§ Requirement:
Look through the records below and collect all lines that hold the string "between".
**** Records for this task
(** * FlowBitAI: the vendor-memory agent (MemoryAgent.ts) and its two
      memory stores (MemoryStore.ts, file-backed and SQLite-backed).

    Conventions of the embedding.
    - A JavaScript string is a [string]; one [ascii] stands for one code
      unit in the range 0..255 (Latin-1).  Code units above 255 are not
      represented.
    - A JavaScript number is a binary64 value, the kernel's [float]:
      arithmetic rounds to nearest, ties to even, and NaN, the infinities
      and the two zeros are there.  Time values and usage counts, which are
      integers far below 2^53, are in [Z].
    - [new Date().toISOString()] is an explicit argument [now].
    - Promises are run to completion in program order. *)

From Stdlib Require Import String Ascii List ZArith Lia Bool Arith.
From Stdlib Require Import Floats.
From stdpp Require Import gmap strings.
Import ListNotations.

Local Open Scope string_scope.
Local Open Scope bool_scope.

(** A decimal literal of type [float] denotes the nearest binary64
    value, as a numeric literal of the source does. *)
#[local] Set Warnings "-inexact-float".

(** ** Strings: the String.prototype methods the agent calls *)

Module Str.

Definition code (c : ascii) : nat := nat_of_ascii c.

Definition between (lo hi : nat) (c : ascii) : bool :=
  (lo <=? code c)%nat && (code c <=? hi)%nat.
(** * playlist_player: the per-entity playlist state machine

    A shallow embedding of [homeassistant/components/playlist_player.py]:
    the two handlers that [async_setup] registers ([async_play_media] and
    [async_state_changed]) and the methods of the class [PlaylistPlayer].

    Conventions of the embedding.
    - Python objects are shared: [hass.data[DATA_PLAYLIST_PLAYERS]] maps an
      entity id to a *reference* to a [PlaylistPlayer] instance.  The
      instances live in an object store ([objects]), the registry
      ([players]) holds their addresses, so that an instance deleted from
      the registry is still there for whoever holds it.
    - A handler is a function of the state of [hass] that returns a result
      or a raised exception together with the state it leaves behind (what
      was mutated before an exception stays mutated).
    - Python's numbers are its own: an [int] is an integer of any size, a
      [float] is a binary64 number, computed with the IEEE 754 operations
      of [SpecFloat] (round to nearest, ties to even).  Arithmetic that
      mixes the two converts the [int], raising [OverflowError] when it is
      too large; comparisons that mix the two are exact; anything that is
      not a number raises [TypeError].
    - [time.time()] is read at most once per handler run; its value, a
      float, is the argument [now].
    - [hass.async_add_job(hass.services.async_call(domain, service, data))]
      appends the call, with the contents of [data] at that moment, to
      [service_calls].
    - Logging is left out; the attribute reads made to build the arguments
      of a log record are kept, since they can raise. *)

From Stdlib Require Import Ascii String ZArith SpecFloat.
From stdpp Require Import base option strings list gmap.

Local Open Scope string_scope.
Local Open Scope list_scope.

(** ** Constants imported by the module *)

(** Modelled from the spec: the state constants of [homeassistant.const],
    which this module imports and does not define.  The spec names the
    kinds Idle, Playing, Paused and Off and treats every other state as
    unrecognized; a state is a string, and the proofs use of these four
    only that they are pairwise different. *)
Definition STATE_IDLE : string := "idle".
Definition STATE_PAUSED : string := "paused".
Definition STATE_PLAYING : string := "playing".
Definition STATE_OFF : string := "off".

(** Modelled from the spec: the keys imported from [homeassistant.const]
    and [homeassistant.components.media_player]: the entity id and the
    content id of a request, the duration and the position of a reported
    state.  They are four different keys; nothing else about them is
    used. *)
Definition ATTR_ENTITY_ID : string := "entity_id".
Definition ATTR_MEDIA_CONTENT_ID : string := "media_content_id".
Definition ATTR_MEDIA_DURATION : string := "media_duration".
Definition ATTR_MEDIA_POSITION : string := "media_position".

(** Modelled from the spec: the domain and the name of the media player's
    own "play media" service, imported from
    [homeassistant.components.media_player]; they only label the calls. *)
Definition MEDIA_PLAYER_DOMAIN : string := "media_player".
Definition SERVICE_PLAY_MEDIA : string := "play_media".

(** ** Exceptions and results *)

Inductive exn :=
| RuntimeError (msg : string)
| KeyError (key : option string)
| AttributeError
| TypeError
| OverflowError
| DanglingReference.  (* a reference outside the object store; no Python
                          run produces one, see [wf_handlers] *)

Inductive result (A : Type) :=
| Ok (a : A)
| Raise (e : exn).
Arguments Ok {A} a.
Arguments Raise {A} e.

(** Sequencing of computations that can raise. *)
Definition and_then {A B} (r : result A) (k : A -> result B) : result B :=
  match r with
  | Ok a => k a
  | Raise e => Raise e
  end.

(** ** Python's numbers *)

(** A float is a binary64 number: 53 bits of precision, exponents up to
    1024. *)
Definition prec : Z := 53.
Definition emax : Z := 1024.

Abbreviation float := spec_float.

Definition fadd : float -> float -> float := SFadd prec emax.
Definition fsub : float -> float -> float := SFsub prec emax.

(** The float nearest to [m * 2 ^ e]: how the float literals of the
    examples are written. *)
Definition f64 (m e : Z) : float := binary_normalize prec emax m e false.

Inductive num :=
| Int (z : Z)
| Float (f : float).

(** [float(z)]: correctly rounded; an [int] beyond the range of the
    floats raises. *)
Definition float_of_int (z : Z) : result float :=
  match f64 z 0 with
  | S754_infinity _ => Raise OverflowError
  | f => Ok f
  end.

Definition to_float (n : num) : result float :=
  match n with
  | Int z => float_of_int z
  | Float f => Ok f
  end.

(** [a - b] and [a + b]: exact on two [int]s, in floats otherwise. *)
Definition num_sub (a b : num) : result num :=
  match a, b with
  | Int x, Int y => Ok (Int (x - y))
  | _, _ => and_then (to_float a) (fun x =>
            and_then (to_float b) (fun y => Ok (Float (fsub x y))))
  end.

Definition num_add (a b : num) : result num :=
  match a, b with
  | Int x, Int y => Ok (Int (x + y))
  | _, _ => and_then (to_float a) (fun x =>
            and_then (to_float b) (fun y => Ok (Float (fadd x y))))
  end.

(** [abs(a)] *)
Definition num_abs (a : num) : num :=
  match a with
  | Int x => Int (Z.abs x)
  | Float f => Float (SFabs f)
  end.

(** A float against an [int], compared as the numbers they stand for
    (no rounding); [None] for a NaN. *)
Definition float_cmp_int (f : float) (z : Z) : option comparison :=
  match f with
  | S754_nan => None
  | S754_infinity s => Some (if s then Lt else Gt)
  | S754_zero _ => Some (0 ?= z)%Z
  | S754_finite s m e =>
      let v := if s then Zneg m else Zpos m in
      Some (if (0 <=? e)%Z then (v * 2 ^ e ?= z)%Z else (v ?= z * 2 ^ (- e))%Z)
  end.

Definition num_compare (a b : num) : option comparison :=
  match a, b with
  | Int x, Int y => Some (x ?= y)%Z
  | Float f, Float g => SFcompare f g
  | Float f, Int y => float_cmp_int f y
  | Int x, Float g => CompOpp <$> float_cmp_int g x
  end.

(** [a == b] and [a < b] *)
Definition num_eqb (a b : num) : bool :=
  match num_compare a b with
  | Some Eq => true
  | _ => false
  end.

Definition num_ltb (a b : num) : bool :=
  match num_compare a b with
  | Some Lt => true
  | _ => false
  end.

(** [a <= b] *)
Definition num_leb (a b : num) : bool :=
  match num_compare a b with
  | Some Lt | Some Eq => true
  | _ => false
  end.

(** ** Python values that occur in service data and state attributes *)

Inductive value :=
| VNone
| VBool (b : bool)
| VInt (z : Z)
| VFloat (f : float)
| VStr (s : string)
| VList (l : list string).

(** [bool(v)]: what [not v] tests. *)
Definition truthy (v : option value) : bool :=
  match v with
  | None | Some VNone => false
  | Some (VBool b) => b
  | Some (VInt z) => negb (z =? 0)%Z
  | Some (VFloat f) => negb (SFeqb f (S754_zero false))
  | Some (VStr s) => negb (String.eqb s EmptyString)
  | Some (VList l) => match l with [] => false | _ => true end
  end.

(** A value as an operand of [-]: a [bool] is an [int]; what is not a
    number raises. *)
Definition as_num (v : value) : result num :=
  match v with
  | VBool b => Ok (Int (if b then 1 else 0))
  | VInt z => Ok (Int z)
  | VFloat f => Ok (Float f)
  | _ => Raise TypeError
  end.

(** [a - b] on values *)
Definition py_sub (a b : value) : result num :=
  and_then (as_num a) (fun x => and_then (as_num b) (fun y => num_sub x y)).

(** [s.split(sep)] for a one-character separator: never empty, an empty
    field between two separators is kept. *)
Fixpoint split (sep : ascii) (s : string) : list string :=
  match s with
  | EmptyString => [EmptyString]
  | String c s' =>
      if Ascii.eqb c sep then EmptyString :: split sep s'
      else match split sep s' with
           | [] => [String c EmptyString]
           | w :: ws => String c w :: ws
           end
  end.

(** [sep.join(l)], the inverse used to build a content id from a list. *)
Fixpoint join (sep : ascii) (l : list string) : string :=
  match l with
  | [] => EmptyString
  | [w] => w
  | w :: ws => w ++ String sep (join sep ws)
  end.

(** The characters of a string, as Python iterates over it. *)
Fixpoint chars (s : string) : list string :=
  match s with
  | EmptyString => []
  | String c s' => String c EmptyString :: chars s'
  end.

(** ** The objects *)

(** A reference is an index in the object store. *)
Abbreviation loc := nat.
********
§ Your response:
Definition between (lo hi : nat) (c : ascii) : bool :=
    field between two separators is kept. *)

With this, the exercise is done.